Darwin, bir zamanlar onu rahatsız eden “gözün evrimi” sorunundan eskisi gibi şikayetçi olmasa da tavus kuşu kuyruğundaki bir tüyün, ne zaman görse onu hasta ettiğini söylüyor. Peki, bu “göz” düşüncesi neydi ve neden bir tüy Darwin’i hasta ediyordu?
Ömer MIZRAK, mr.mzrk@gmail.com
Evrim karşıtlarının çok sevdiği bir “tavus kuşu” hikayesi vardır. Onların anlattıkları şekilde ifade edersek Charles Darwin, tavus kuşundaki “kusursuz yaratılışı” görmüş ve bu “benzersiz tasarımı” evrim ile açıklayamayınca kahrolmuştur. Batı’da Yaratılışçılık akımı, ülkemizde ise Adnan Oktar ve devamcıları tarafından dolaşıma sokulan bu hikayenin bolca alıcı bulma sebeplerinden biri, çoğu bilim-karşıtı görüş gibi kısmi doğrular içermesi. Gerçekten de Darwin, arkadaşı Asa Gray’e yazdığı 3 Nisan 1860 tarihli mektupta şunları dile getirir: “İlginçtir ki, göz düşüncesinin tüylerimi ürperttiği dönemleri çok iyi hatırlıyorum ancak şikayetimin bu aşamasını atlattım; şimdi yapının önemsiz ayrıntıları sıklıkla beni çok rahatsız ediyor. Tavus kuşunun kuyruğundaki bir tüyü görmek, ne zaman ona baksam beni hasta ediyor!”
Darwin, bir zamanlar onu rahatsız eden “gözün evrimi” sorunundan eskisi gibi şikayetçi olmasa da tavus kuşu kuyruğundaki bir tüyün, ne zaman görse onu hasta ettiğini söylüyor. Peki, bu “göz” düşüncesi neydi ve neden bir tüy Darwin’i hasta ediyordu? İşte bu soruların ortaya çıkış sebebi ve Darwin’in geliştirdiği cevaplar evrim karşıtlarının pek de ilgilenmediği ya da kendi bakış açılarını Darwin’e yakıştırdığı kısımlar.

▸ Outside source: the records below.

(* ===== verification/ActionConfiguration.v ===== *)
(** * Action configuration loader

    The loader of src/action_configuration.cpp over a model of the nlohmann
    JSON values it inspects. A function that reports failure through a [bool]
    and an [error_out] string returns [inr error] here and [inl value] on
    success; [load_file], which only opens and lexes a file before it calls
    [parse], is represented by [parse] on the value read. *)

From S2P Require Import Prelude ActionTypes.
From Stdlib Require Import ZArith Lia Ascii.
From stdpp Require Import base gmap strings list fin_maps pretty.

Module ActionConfig.

(** ** JSON values

    The kinds of nlohmann::json the loader distinguishes. Integers carry the
    tag nlohmann keeps: [JUnsigned] for a non-negative literal,
    [JInteger] for a signed one. *)
Inductive json :=
  | JNull
  | JBool (b : bool)
  | JUnsigned (n : N)
  | JInteger (n : Z)
  | JFloat (repr : string)
  | JString (s : string)
  | JArray (l : list json)
  | JObject (members : list (string * json)).

Fixpoint assoc_find (key : string) (members : list (string * json)) : option json :=
  match members with
  | [] => None
  | (k, v) :: rest => if bool_decide (k = key) then Some v else assoc_find key rest
  end.

(** [object.find(key)], with [None] for [object.end()]. *)
Definition json_find (object : json) (key : string) : option json :=
  match object with
  | JObject members => assoc_find key members
  | _ => None
  end.

Definition json_is_object (j : json) : bool :=
  match j with JObject _ => true | _ => false end.

(** ** Results *)

Definition result (A : Type) : Type := A + string.

Definition bind {A B} (r : result A) (k : A -> result B) : result B :=
  match r with
  | inl a => k a
  | inr e => inr e
  end.

Notation "'let!' x ':=' r 'in' k" := (bind r (fun x => k))
  (at level 10, x name, r at level 100, k at level 200).

(** ** Definitions *)

Inductive ActionChannelKind :=
  | ActionChannelKind_REQUEST
  | ActionChannelKind_RESPONSE
  | ActionChannelKind_FEEDBACK.

#[export] Instance ActionChannelKind_eq_dec : EqDecision ActionChannelKind.
Proof. solve_decision. Defined.

Record ActionEndpointReference := mkActionEndpointReference {
  aer_node_id : string;
  aer_endpoint_id : string;
}.

Record ActionChannelDefinition := mkActionChannelDefinition {
  acd_slot_index : nat;
  acd_kind : ActionChannelKind;
  acd_channel_id : Z;
  acd_channel_name : string;
  acd_packet_type : string;
}.

Definition DEFAULT_SIZE : Z := 1024 * 1024.

Record ActionBufferHeap := mkActionBufferHeap {
  abh_request_size : Z;
  abh_response_size : Z;
  abh_feedback_size : Z;
}.

(** [ActionBufferHeap{}]. *)
Definition default_buffer_heap : ActionBufferHeap :=
  mkActionBufferHeap DEFAULT_SIZE DEFAULT_SIZE DEFAULT_SIZE.

Record ActionDefinition := mkActionDefinition {
  ad_name : string;
  ad_type : string;
  ad_slot_count : Z;
  ad_buffer_heap : ActionBufferHeap;
  ad_client_endpoint : ActionEndpointReference;
  ad_server_endpoint : ActionEndpointReference;
  ad_channels : list ActionChannelDefinition;
}.

(** ** The loader *)

Definition read_required_text (object : json) (key : string) : result string :=
  match json_find object key with
  | Some (JString s) =>
      if bool_decide (s = "") then inr ("'" +:+ key +:+ "' must be a non-empty string")
      else inl s
  | _ => inr ("'" +:+ key +:+ "' must be a non-empty string")
  end.

Definition read_endpoint (action : json) (key : string)
    : result ActionEndpointReference :=
  match json_find action key with
  | Some (JObject m) =>
      let it := JObject m in
      let! node_id := read_required_text it "nodeId" in
      match json_find it "endpointId" with
      | None => inl (mkActionEndpointReference node_id "")
      | Some (JString s) =>
          if bool_decide (s = "") then
            inr "'endpointId' must be a non-empty string when present"
          else inl (mkActionEndpointReference node_id s)
      | Some _ => inr "'endpointId' must be a non-empty string when present"
      end
  | _ => inr ("'" +:+ key +:+ "' must be an object")
  end.

Definition read_buffer_heap_size (object : json) (key : string) : result Z :=
  let checked value :=
    if (INT_MAX <? value)%Z
    then inr ("'bufferHeap." +:+ key +:+ "' exceeds the supported allocation range")
    else inl value in
  match json_find object key with
  | None => inl DEFAULT_SIZE
  | Some (JUnsigned n) => checked (Z.of_N n)
  | Some (JInteger n) =>
      if (n <? 0)%Z
      then inr ("'bufferHeap." +:+ key +:+ "' must be a non-negative integer")
      else checked n
  | Some _ => inr ("'bufferHeap." +:+ key +:+ "' must be a non-negative integer")
  end.

Definition read_buffer_heap (action : json) : result ActionBufferHeap :=
  match json_find action "bufferHeap" with
  | None => inl default_buffer_heap
  | Some (JObject m) =>
      let it := JObject m in
      let! request_size := read_buffer_heap_size it "requestSize" in
      let! response_size := read_buffer_heap_size it "responseSize" in
      let! feedback_size := read_buffer_heap_size it "feedbackSize" in
      inl (mkActionBufferHeap request_size response_size feedback_size)
  | Some _ => inr "'bufferHeap' must be an object"
  end.

Definition packet_type (action_type suffix : string) : string :=
  action_type +:+ "Action" +:+ suffix.

(** [std::to_string(slot)]. *)
Definition to_string (slot : nat) : string := pretty (N.of_nat slot).

(** The three channels [append_slot_channels] pushes for a slot. *)
Definition append_slot_channels (type : string) (slot : nat)
    : list ActionChannelDefinition :=
  let base_id := u32 (u64 (Z.of_nat slot * 3)) in
  let slot_name := "Slot" +:+ to_string slot in
  [ mkActionChannelDefinition slot ActionChannelKind_REQUEST base_id
      (slot_name +:+ "Request") (packet_type type "Request");
    mkActionChannelDefinition slot ActionChannelKind_RESPONSE (u32 (base_id + 1))
      (slot_name +:+ "Response") (packet_type type "Response");
    mkActionChannelDefinition slot ActionChannelKind_FEEDBACK (u32 (base_id + 2))
      (slot_name +:+ "Feedback") (packet_type type "Feedback") ].

(** [std::string::find(c, pos)], with [None] for [npos]. *)
Fixpoint str_find (c : ascii) (pos : nat) (s : string) : option nat :=
  match s with
  | EmptyString => None
  | String a s' =>
      match pos with
      | O => if bool_decide (a = c) then Some 0 else S <$> str_find c 0 s'
      | S p => S <$> str_find c p s'
      end
  end.

(** The test on ['type'] of [parse_action]. *)
Definition is_package_action_format (type : string) : bool :=
  match str_find "/" 0 type with
  | None => false
  | Some separator =>
      negb ((separator =? 0)%nat
            || (separator + 1 =? String.length type)%nat
            || bool_decide (is_Some (str_find "/" (separator + 1) type)))
  end.

Definition max_slot_count : Z := (UINT32_MODULUS - 1 - 2) / 3 + 1.

Definition parse_action (action : json) : result ActionDefinition :=
  if negb (json_is_object action) then inr "Action entry must be an object"
  else
    let! name := read_required_text action "name" in
    let! type := read_required_text action "type" in
    if negb (is_package_action_format type) then
      inr "'type' must use package/ActionName format"
    else
      match json_find action "slotCount" with
      | Some (JUnsigned n) =>
          let slot_count := Z.of_N n in
          if (slot_count =? 0)%Z then inr "'slotCount' must be a positive integer"
          else if (max_slot_count <? slot_count)%Z then
            inr "'slotCount' exceeds the logical channel ID range"
          else
            let! client_endpoint := read_endpoint action "clientEndpoint" in
            let! server_endpoint := read_endpoint action "serverEndpoint" in
            let! buffer_heap := read_buffer_heap action in
            inl (mkActionDefinition name type slot_count buffer_heap
                   client_endpoint server_endpoint
                   (flat_map (append_slot_channels type)
                      (seq 0 (Z.to_nat slot_count))))
      | _ => inr "'slotCount' must be a positive integer"
      end.

(** The loop of [parse]; [names] is the set of names already inserted. *)
Fixpoint parse_actions (names : list string) (actions : list json)
    : result (list ActionDefinition) :=
  match actions with
  | [] => inl []
  | action :: rest =>
      match parse_action action with
      | inr action_error => inr ("invalid Action definition: " +:+ action_error)
      | inl definition =>
          if bool_decide (ad_name definition ∈ names) then
            inr ("duplicate Action name: " +:+ ad_name definition)
          else
            let! parsed := parse_actions (ad_name definition :: names) rest in
            inl (definition :: parsed)
      end
  end.

Definition parse (root : json) : result (list ActionDefinition) :=
  if negb (json_is_object root) then
    inr "Action configuration root must be an object"
  else
    match json_find root "actions" with
    | Some (JArray (a :: l)) => parse_actions [] (a :: l)
    | _ => inr "'actions' must be a non-empty array"
    end.

(** ** Lemmas *)

Lemma bind_inl {A B} (r : result A) (k : A -> result B) b :
  bind r k = inl b -> exists a, r = inl a /\ k a = inl b.
Proof. destruct r; naive_solver. Qed.

Ltac inv_bind H :=
  let a := fresh "v" in let H1 := fresh "Hv" in
  apply bind_inl in H as (a & H1 & H).

Lemma read_required_text_nonempty object key s :
  read_required_text object key = inl s -> s <> "".
Proof. unfold read_required_text. repeat split_guard; intros [=]; simpl_bools; congruence. Qed.

Lemma read_buffer_heap_size_bounds object key n :
  read_buffer_heap_size object key = inl n -> (0 <= n <= INT_MAX)%Z.
Proof.
  unfold read_buffer_heap_size, INT_MAX, DEFAULT_SIZE.
  repeat split_guard; intros [= <-]; simpl_bools; lia.
Qed.

Definition heap_bounds (h : ActionBufferHeap) : Prop :=
  (0 <= abh_request_size h <= INT_MAX)%Z
  /\ (0 <= abh_response_size h <= INT_MAX)%Z
  /\ (0 <= abh_feedback_size h <= INT_MAX)%Z.

Lemma read_buffer_heap_bounds action h :
  read_buffer_heap action = inl h -> heap_bounds h.
Proof.
  unfold read_buffer_heap. repeat split_guard; intros H; try discriminate H.
  - do 3 inv_bind H. injection H as <-.
    repeat split; simpl; eapply read_buffer_heap_size_bounds; eauto.
  - by injection H as <-.
Qed.

Lemma str_find_bound c pos s i : str_find c pos s = Some i -> i < String.length s.
Proof.
  revert pos i. induction s as [|a s IH]; intros pos i; [done|]. simpl.
  destruct pos; [case_bool_decide|].
  - intros [= <-]. lia.
  - intros (j & Hj & ->)%fmap_Some. apply IH in Hj. lia.
  - intros (j & Hj & ->)%fmap_Some. apply IH in Hj. lia.
Qed.

(** No occurrence of the separator. *)
Definition no_slash (s : string) : Prop := str_find "/" 0 s = None.

Lemma str_find_app c p s :
  str_find c 0 p = None -> str_find c 0 (p +:+ String c s) = Some (String.length p).
Proof.
  induction p as [|a p IH]; simpl.
  - intros _. by rewrite bool_decide_eq_true_2.
  - case_bool_decide; [done|]. intros Hs%fmap_None. by rewrite IH.
Qed.

Lemma str_find_skip c p a s :
  str_find c (String.length p + 1) (p +:+ String a s)
  = (fun n => String.length p + 1 + n) <$> str_find c 0 s.
Proof.
  induction p as [|b p IH]; simpl.
  - by destruct (str_find c 0 s).
  - rewrite IH. by destruct (str_find c 0 s).
Qed.

Lemma str_find_split c s i :
  str_find c 0 s = Some i ->
  exists p q, s = p +:+ String c q /\ String.length p = i /\ str_find c 0 p = None.
Proof.
  revert i. induction s as [|a s IH]; intros i; [done|]. simpl.
  case_bool_decide as Ha.
  - intros [= <-]. subst. by exists "", s.
  - intros (j & Hj & ->)%fmap_Some. destruct (IH _ Hj) as (p & q & -> & <- & Hp). exists (String a p), q. simpl.
    by rewrite bool_decide_eq_false_2, Hp.
Qed.

(** The format test accepts exactly [package/ActionName]. *)
Lemma is_package_action_format_spec type :
  is_package_action_format type = true <->
  exists p n, type = p +:+ String "/" n /\ p <> "" /\ n <> "" /\ no_slash p /\ no_slash n.
Proof.
  unfold is_package_action_format, no_slash. split.
  - destruct (str_find "/" 0 type) as [i|] eqn:Hi; [|done]. intros H.
    apply str_find_split in Hi as (p & q & -> & <- & Hp). exists p, q.
    apply negb_true_iff, orb_false_iff in H as [[H1 H2]%orb_false_iff H3].
    rewrite str_find_skip in H3. rewrite string_app_length in H2. simpl in H2.
    apply Nat.eqb_neq in H1, H2. apply bool_decide_eq_false in H3.
    repeat split; [by destruct p|destruct q; simpl in *; by try lia|done|].
    destruct (str_find "/" 0 q); [|done]. exfalso. apply H3. simpl. eauto.
  - intros (p & n & -> & Hp & Hn & Hsp & Hsn). rewrite str_find_app by done.
    rewrite str_find_skip, Hsn, string_app_length. simpl.
    destruct p; [done|]. destruct n; [done|]. simpl.
    apply negb_true_iff, orb_false_iff. split; [|done].
    apply Nat.eqb_neq. simpl. lia.
Qed.

(** ** Channel table *)

Definition kind_of (k : nat) : ActionChannelKind :=
  match k with
  | O => ActionChannelKind_REQUEST
  | 1 => ActionChannelKind_RESPONSE
  | _ => ActionChannelKind_FEEDBACK
  end.

Lemma flat_map_lookup_3 {A} (f : nat -> list A) n start i :
  (forall x, length (f x) = 3) -> i < 3 * n ->
  flat_map f (seq start n) !! i = f (start + i / 3) !! (i mod 3).
Proof.
  intros Hf. revert start i. induction n as [|n IH]; intros start i Hi; [lia|].
  cbn [seq flat_map]. destruct (decide (i < 3)) as [Hlt|Hge].
  - rewrite lookup_app_l by (rewrite Hf; lia).
    rewrite (Nat.div_small i 3), (Nat.mod_small i 3), Nat.add_0_r by lia. done.
  - rewrite lookup_app_r by (rewrite Hf; lia). rewrite Hf, IH by lia.
    replace (i / 3) with (S ((i - 3) / 3)).
    + replace (i mod 3) with ((i - 3) mod 3); [f_equal; f_equal; lia|].
      rewrite <-(Nat.Div0.mod_add (i - 3) 1 3). f_equal. lia.
    + replace i with ((i - 3) + 1 * 3) at 2 by lia. rewrite Nat.div_add by lia. lia.
Qed.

Darwin, Türlerin Kökeni eserinde, göz gibi kompleks bir organın doğal seçilimle oluşmuş olmasının absürt göründüğünü kabul ettiğini söyler. Zira “indirgenemez komplekslilik” olarak adlandırılan ancak artık pek de savunucusu bulunmayan görüşe göre, göz gibi karmaşık organların işlevini yerine getirmesi için bütün parçalarının aynı anda çalışması zorunludur. Dolayısıyla gözün evrimleşmesi için yüzlerce yapının birlikte doğal seçilime uğramış olması gerekir ki, bu da imkansıza yakındır. Lakin Darwin, bahsi geçen sözlerinin devamında Dünya’nın Güneş etrafında dolanmasının da ilk dillendirildiğinde sağduyuya karşı göründüğünü hatırlatır, her bir basamağın kendinden önce gelene göre daha faydalı olacak şekilde, basit ve kusurlu bir gözden karmaşık ve kusursuz bir gözün nasıl meydana geldiğinin gösterilebileceğini ekler. Zaten kitabın devamında da gözün nasıl evrimleşmiş olacağını sayfalarca anlatmaya girişir. Yani göz düşüncesinin onu eskisi gibi rahatsız etmemesinin sebebi, buna makul bir açıklama bulmuş olmasıdır. Günümüzde gözün evrimi, ışığa duyarlı hücrelerden göz çukuruna göz merceğinden renk konilerine kadar birçok farklı yapının görece birbirinden bağımsız evrimleştiği yakınsak evrim modeliyle rahatlıkla açıklanıyor. Fakat söz konusu, tavus kuşunun tüyü olduğunda tartışma hemen kapanmamış, alternatif açıklamalar arasındaki rekabet yıllarca sürmüştür.
Cinsel (Seksüel) Seçilim
Türlerin Kökeni temel olarak, yaşadığı ortama daha uyumlu olan canlıların hayatta kalması, uyum sağlayamayan bireylerin ise elenerek yok olması anlamına gelen “doğal seçilim” fikrine odaklanmıştır. Doğal seçilim penceresinden bakıldığında, bir türün sahip olduğu fenotip (genetik yapının dış görünüşe yansımaları), onun avcılardan kaçma, avına ürkütmeden yaklaşma, çevresel şartlara uyum gösterme gibi hayatta kalma becerilerine hizmet etmelidir. Fakat tavus kuşunun tüyleri bunun tam aksi özelliklere sahip görünür. Gereğinden büyük kuyruk ve parlak tüyler hem avcılara açıkça “ben buradayım” mesajı vermekte hem de avcıdan kaçma esnasında tavus kuşunun ayağına dolanmaktadır. İşte Türlerin Kökeni yazıldıktan bir yıl sonra Asa Gray’e gönderilen mektupta Darwin’i hasta eden de bu açmazdır. Zira erkek tavus kuşunun hayatta kalmasına açıkça zarar veren bu süslerin nesiller boyunca genlerle aktarılması doğal seçilim mekanizmasına uymaz. Fakat bu sorun, evrim karşıtlarının sandığı gibi çözümsüz kalmamış, Darwin 1871 yılında yeni bir ilkeyle bu açmaza cevap vermiştir: Cinsel seçilim.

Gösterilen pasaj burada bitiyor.